Han intentado remediar su imperdonable olvido otorgándole la corona a Scorsese por Infiltrados, remake de un exotismo oriental, película que a mí me resulta tan liosa como fría, apoteosis de los molestos excesos de Nicholson cuando le permiten ir a su aire, violento juego de imposturas en el que sus retorcidos personajes no me inspiran ni piedad ni miedo, con uno de los desenlaces más forzados y verbeneros de los últimos tiempos, una ficción y un horror con el que me resulta imposible conmoverme o implicarme. Qué paradógico alegrarme tanto de que le hayan concedido al fin el reconocimiento oficial a un director genial por una de las películas que menos me interesan en su maravillosa obra.

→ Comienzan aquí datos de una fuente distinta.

(** * The User workflow of the clean-architecture template

    A shallow embedding of
    - [src/adapters/repositories/in-memory-user.repository.ts]
      (InMemoryUserRepository),
    - [src/domain/entities/user.entity.ts] (createUserInputSchema),
    - [src/application/use-cases/create-user.use-case.ts] and
      [list-users.use-case.ts],
    - [src/adapters/api/base/base.controller.ts] (BaseController.execute),
    followed by the properties established about them.

    Conventions of the model.
    - A JavaScript string is a [string]: a sequence of code units, here
      restricted to the range 0..255 (Latin-1).
    - A JavaScript number that holds an integer is a [Z]; the precision loss
      of doubles above 2^53 is outside the model, as are NaN, infinities and
      fractions.
    - A [Date] is the [Z] of its millisecond time stamp; [new Date()] reads
      a clock value that the caller of the model passes as [now].
    - An [async] method is a function of the state it runs against; its
      promise settles as an [Outcome]: [Resolved] with the value returned
      or [Rejected] with the value thrown. A method without a throwing
      path returns its value directly.
    - The validation library and its e-mail pattern are not part of the
      repository: the schemas are modelled check by check, in the order the
      source chains them, over an arbitrary e-mail pattern. *)

From Stdlib Require Import Ascii String Decimal DecimalString DecimalZ.
From stdpp Require Import gmap strings list fin_maps sorting.

Local Open Scope string_scope.
Local Open Scope list_scope.
Local Open Scope Z_scope.

(** ** JavaScript string primitives *)

Module Js.

Definition code (c : ascii) : N := N_of_ascii c.

(** WhiteSpace and LineTerminator code points below 256: TAB, LF, VT, FF,
    CR, SP and NBSP. They are what [String.prototype.trim] strips and what
    [parseInt] skips. *)
Definition isWhiteSpace (c : ascii) : bool :=
  let n := code c in
  ((n =? 9) || (n =? 10) || (n =? 11) || (n =? 12) || (n =? 13)
   || (n =? 32) || (n =? 160))%N.

(** [toLowerCase] on one code unit: A-Z, and the Latin-1 capitals
    U+00C0..U+00DE without the multiplication sign U+00D7. *)
Definition lowerChar (c : ascii) : ascii :=
  let n := code c in
  if (((65 <=? n) && (n <=? 90))
      || ((192 <=? n) && (n <=? 222) && negb (n =? 215)))%N
  then ascii_of_N (n + 32)
  else c.

Fixpoint toLowerCase (s : string) : string :=
  match s with
  | EmptyString => EmptyString
  | String c r => String (lowerChar c) (toLowerCase r)
  end.

Fixpoint trimStart (s : string) : string :=
  match s with
  | EmptyString => EmptyString
  | String c r => if isWhiteSpace c then trimStart r else s
  end.

Fixpoint trimEnd (s : string) : string :=
  match s with
  | EmptyString => EmptyString
  | String c r =>
      match trimEnd r with
      | EmptyString => if isWhiteSpace c then EmptyString else String c EmptyString
      | r' => String c r'
      end
  end.

Definition trim (s : string) : string := trimEnd (trimStart s).

(** A decimal digit of [parseInt(_, 10)], as a constructor transformer of
    [Decimal.uint]. *)
Definition digit (c : ascii) : option (uint -> uint) :=
  match code c with
  | 48 => Some D0 | 49 => Some D1 | 50 => Some D2 | 51 => Some D3
  | 52 => Some D4 | 53 => Some D5 | 54 => Some D6 | 55 => Some D7
  | 56 => Some D8 | 57 => Some D9
  | _ => None
  end%N.

(** The longest prefix of decimal digits of [s]. *)
Fixpoint digitPrefix (s : string) : uint :=
  match s with
  | EmptyString => Nil
  | String c r =>
      match digit c with
      | Some d => d (digitPrefix r)
      | None => Nil
      end
  end.

(** [Number.parseInt(s, 10)]: skip leading white space, read an optional
    sign, then the longest run of decimal digits; [None] is NaN (no digit
    at all). No [0x] prefix is recognised with an explicit radix 10. *)
Definition parseInt (s : string) : option Z :=
  let t := trimStart s in
  let '(sign, body) :=
    match t with
    | String "-"%char r => (-1, r)
    | String "+"%char r => (1, r)
    | _ => (1, t)
    end in
  match digitPrefix body with
  | Nil => None
  | d => Some (sign * Z.of_uint d)
  end.

(** [String(n)] for an integer-valued number. *)
Definition numberToString (n : Z) : string :=
  NilZero.string_of_int (Z.to_int n).

(** [Array.prototype.slice(start, end)] with integer arguments: a negative
    index counts from the end of the array, and both are clamped to
    [0 .. length]. *)
Definition relativeIndex (len i : Z) : Z :=
  if i <? 0 then Z.max (len + i) 0 else Z.min i len.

Y la extraordinaria, sensible hasta el dolor, compleja e imprevisible Babel se ha quedado injustamente a dos velas. Y tampoco se han atrevido a premiar abrumadoramente a Pequeña Miss Sunshine, una joyita tan divertida como amarga sobre la pírrica victoria existencial que alguna vez pueden alcanzar los perdedores, protagonizada por una excéntrica familia de la que es imposible no enamorarte. Sólo han reconocido la originalidad, la gracia y la fuerza del espléndido guión de Michael Arndt y el trabajo del siempre modélico Alan Arkin dando vida, comprensión y transgresión a ese abuelo irreverente, deslenguado y yonqui. Pregunto: ¿Existe algún espectador o espectadora de Pequeña Miss Sunshine que no desee llevarse a casa y proteger eternamente a esa niña que protagoniza el striptease más corrosivo, gracioso y liberador de la historia del cine?
Es imposible hacerlo mejor que Helen Mirren y Forest Whitaker encarnando con asombrosa verosimilitud física y síquica a personajes tan agradecibles dramáticamente como la antipática y etérea reina Isabel II de Inglaterra y al temible zumbao Idi Amín Dadá, pero te mosquea que las mayores posibilidades de ganar un Oscar de interpretación estén siempre inevitablemente centradas en personajes históricos, o disminuidos, o adictos, o tarados. Cary Grant, que tal vez sea el mejor actor que ha existido, seguiría teniéndolo crudo para que los tipos que representaba estuvieran permanentemente nominados al Oscar.
Nada que objetar al Oscar a la Mejor Película de Habla No Inglesa a la escalofriante La vida de los otros, retrato de la intolerable asfixia que puede ejercer un Estado dictatorial (los democráticos disfrazan bastante mejor ese acorralamiento) sobre sus comprensiblemente acojonados ciudadanos. Lo ingratamente sorprendente es que el autor de la película haya citado en su discurso como modelo vital a Schwarzenegger, tan amante el forzudo austriaco en las ficciones y en la política de imponer la pena de muerte. La excelente El laberinto del fauno sólo ha pillado sabrosas migajas. Una pena para los productores españoles que berrean todo el día por la excepción cultural. Hubieran nacionalizado al instante a su mexicano autor.